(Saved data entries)
(* ===== verification/ClusterRTProps.v ===== *)
(** * Properties of the cluster runtime: ids and addresses of processes, departures of workers, removal of nodes *)

From Stdlib Require Import Strings.String Strings.Ascii.
From stdpp Require Import sorting.
From S2P Require Import Prelude Msg Cluster ClusterRT ZkTree.
Local Open Scope string_scope.
Local Open Scope Z_scope.

(** ** Registration *)
Section laws.
Context {K : ZooKeeper} {L : ZkLaws K}.

Lemma CreateNode_child p c v e z : zk_path (child p c) -> node_name c = true -> zk_value v -> persistent z p ->
  nodes z !! child p c = None ->
  exists z', CreateNode (child p c) v e false false z = Ok (z', true, "") /\ created z z' p c v e.
Proof.
  intros Hz Hc Hv Hp Hn. destruct (create_ok z p c v e Hz Hc Hv Hp Hn) as (z' & E & H). exists z'. split; [|done].
  unfold CreateNode. cbn [create_loop]. by rewrite E.
Qed.
Lemma length_child p c : String.length (child p c) = (String.length p + 1 + String.length c)%nat.
Proof. unfold child. rewrite !length_append. simpl. lia. Qed.
Lemma CreateNode_sequential p c e z (c' := c +:+ pad10 (counter z p)) : zpath (child p c') -> node_name c' = true ->
  persistent z p -> 0 <= counter z p < INT_MAX -> nodes z !! child p c' = None ->
  (String.length (child p c') < kZKBufSize)%nat ->
  exists z', CreateNode (child p c) None e true true z = Ok (z', true, child p c') /\
    created z z' p c' None e /\ counter z' p = counter z p + 1.
Proof.
  intros Hz Hc Hp Hk Hn Hl. destruct (create_sequential z p c None e) as (z' & E & H); [|done..|].
  { split; [done|]. unfold kZKBufSize, zk_max in *. fold c'. lia. }
  exists z'. split; [|done]. unfold CreateNode. cbn [create_loop]. rewrite E. cbv zeta. fold c'.
  change (substring 0 (kZKBufSize - 1)) with (substring 0 99). simpl. rewrite substring_short; [done|].
  unfold kZKBufSize in Hl. lia.
Qed.
Lemma GetNode_Ok path n v z : zk_path path -> nodes z !! path = Some n -> zn_value n = Some v ->
  (String.length v < kZKBufSize)%nat -> GetNode path z = Ok (z, Some v).
Proof.
  intros Hz Hn Hv Hl. unfold GetNode. rewrite (get_ok z path n v Hz Hn Hv Hl). change (ZOK =? ZOK) with true. cbv iota beta.
  by rewrite (proj2 (Nat.ltb_lt _ _)).
Qed.
Lemma GetChild_Ok p z : zk_path p -> is_Some (nodes z !! p) -> exists l, GetChild p z = Ok (z, l) /\ children_of z p l.
Proof. intros Hz Hp. destruct (children_ok z p Hz Hp) as (l & E & H). exists l. unfold GetChild. by rewrite E. Qed.
Lemma persistent_Some z p : persistent z p -> is_Some (nodes z !! p).
Proof. unfold persistent. by destruct (nodes z !! p). Qed.
(** A node that is made leaves the others. *)
Lemma created_lookup z z' p c v e q : created z z' p c v e -> q <> child p c -> nodes z' !! q = nodes z !! q.
Proof. intros H Hq. rewrite (cr_nodes _ _ _ _ _ _ H). by rewrite lookup_insert_ne by auto. Qed.
Lemma created_new z z' p c v e : created z z' p c v e -> nodes z' !! child p c = Some (mkZnode v e).
Proof. intros H. rewrite (cr_nodes _ _ _ _ _ _ H). apply lookup_insert_eq. Qed.
Lemma created_is_Some z z' p c v e q : created z z' p c v e ->
  is_Some (nodes z' !! q) <-> q = child p c \/ is_Some (nodes z !! q).
Proof.
  intros H. destruct (decide (q = child p c)) as [->|Hq].
  - rewrite (created_new _ _ _ _ _ _ H). split; [by left|by eexists].
  - rewrite (created_lookup _ _ _ _ _ _ _ H Hq). naive_solver.
Qed.
Lemma created_persistent z z' p c v e q : created z z' p c v e -> nodes z !! child p c = None ->
  persistent z q -> persistent z' q.
Proof.
  intros H Hn Hq. unfold persistent. rewrite (created_lookup _ _ _ _ _ _ _ H); [done|].
  intros ->. unfold persistent in Hq. by rewrite Hn in Hq.
Qed.
Lemma child_not_parent p c : child p c <> p.
Proof. intros E. apply (f_equal String.length) in E. rewrite length_child in E. lia. Qed.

**PROMPT**
Each entry above has to be duplicated exactly as it stands.

**EXERCISE OUTPUT**
(* ===== verification/ClusterRTProps.v ===== *)
(** * Properties of the cluster runtime: ids and addresses of processes, departures of workers, removal of nodes *)

From Stdlib Require Import Strings.String Strings.Ascii.
From stdpp Require Import sorting.
From S2P Require Import Prelude Msg Cluster ClusterRT ZkTree.
Local Open Scope string_scope.
Local Open Scope Z_scope.

(** ** Registration *)
Section laws.
Context {K : ZooKeeper} {L : ZkLaws K}.

Lemma CreateNode_child p c v e z : zk_path (child p c) -> node_name c = true -> zk_value v -> persistent z p ->
  nodes z !! child p c = None ->
  exists z', CreateNode (child p c) v e false false z = Ok (z', true, "") /\ created z z' p c v e.
Proof.
  intros Hz Hc Hv Hp Hn. destruct (create_ok z p c v e Hz Hc Hv Hp Hn) as (z' & E & H). exists z'. split; [|done].
  unfold CreateNode. cbn [create_loop]. by rewrite E.
Qed.
Lemma length_child p c : String.length (child p c) = (String.length p + 1 + String.length c)%nat.
Proof. unfold child. rewrite !length_append. simpl. lia. Qed.
Lemma CreateNode_sequential p c e z (c' := c +:+ pad10 (counter z p)) : zpath (child p c') -> node_name c' = true ->
  persistent z p -> 0 <= counter z p < INT_MAX -> nodes z !! child p c' = None ->
  (String.length (child p c') < kZKBufSize)%nat ->
  exists z', CreateNode (child p c) None e true true z = Ok (z', true, child p c') /\
    created z z' p c' None e /\ counter z' p = counter z p + 1.
Proof.
  intros Hz Hc Hp Hk Hn Hl. destruct (create_sequential z p c None e) as (z' & E & H); [|done..|].
  { split; [done|]. unfold kZKBufSize, zk_max in *. fold c'. lia. }
  exists z'. split; [|done]. unfold CreateNode. cbn [create_loop]. rewrite E. cbv zeta. fold c'.
  change (substring 0 (kZKBufSize - 1)) with (substring 0 99). simpl. rewrite substring_short; [done|].
  unfold kZKBufSize in Hl. lia.
Qed.
Lemma GetNode_Ok path n v z : zk_path path -> nodes z !! path = Some n -> zn_value n = Some v ->
  (String.length v < kZKBufSize)%nat -> GetNode path z = Ok (z, Some v).
Proof.
  intros Hz Hn Hv Hl. unfold GetNode. rewrite (get_ok z path n v Hz Hn Hv Hl). change (ZOK =? ZOK) with true. cbv iota beta.
  by rewrite (proj2 (Nat.ltb_lt _ _)).
Qed.
Lemma GetChild_Ok p z : zk_path p -> is_Some (nodes z !! p) -> exists l, GetChild p z = Ok (z, l) /\ children_of z p l.
Proof. intros Hz Hp. destruct (children_ok z p Hz Hp) as (l & E & H). exists l. unfold GetChild. by rewrite E. Qed.
Lemma persistent_Some z p : persistent z p -> is_Some (nodes z !! p).
Proof. unfold persistent. by destruct (nodes z !! p). Qed.
(** A node that is made leaves the others. *)
Lemma created_lookup z z' p c v e q : created z z' p c v e -> q <> child p c -> nodes z' !! q = nodes z !! q.
Proof. intros H Hq. rewrite (cr_nodes _ _ _ _ _ _ H). by rewrite lookup_insert_ne by auto. Qed.
Lemma created_new z z' p c v e : created z z' p c v e -> nodes z' !! child p c = Some (mkZnode v e).
Proof. intros H. rewrite (cr_nodes _ _ _ _ _ _ H). apply lookup_insert_eq. Qed.
Lemma created_is_Some z z' p c v e q : created z z' p c v e ->
  is_Some (nodes z' !! q) <-> q = child p c \/ is_Some (nodes z !! q).
Proof.
  intros H. destruct (decide (q = child p c)) as [->|Hq].
  - rewrite (created_new _ _ _ _ _ _ H). split; [by left|by eexists].
  - rewrite (created_lookup _ _ _ _ _ _ _ H Hq). naive_solver.
Qed.
Lemma created_persistent z z' p c v e q : created z z' p c v e -> nodes z !! child p c = None ->
  persistent z q -> persistent z' q.
Proof.
  intros H Hn Hq. unfold persistent. rewrite (created_lookup _ _ _ _ _ _ _ H); [done|].
  intros ->. unfold persistent in Hq. by rewrite Hn in Hq.
Qed.
Lemma child_not_parent p c : child p c <> p.
Proof. intros E. apply (f_equal String.length) in E. rewrite length_child in E. lia. Qed.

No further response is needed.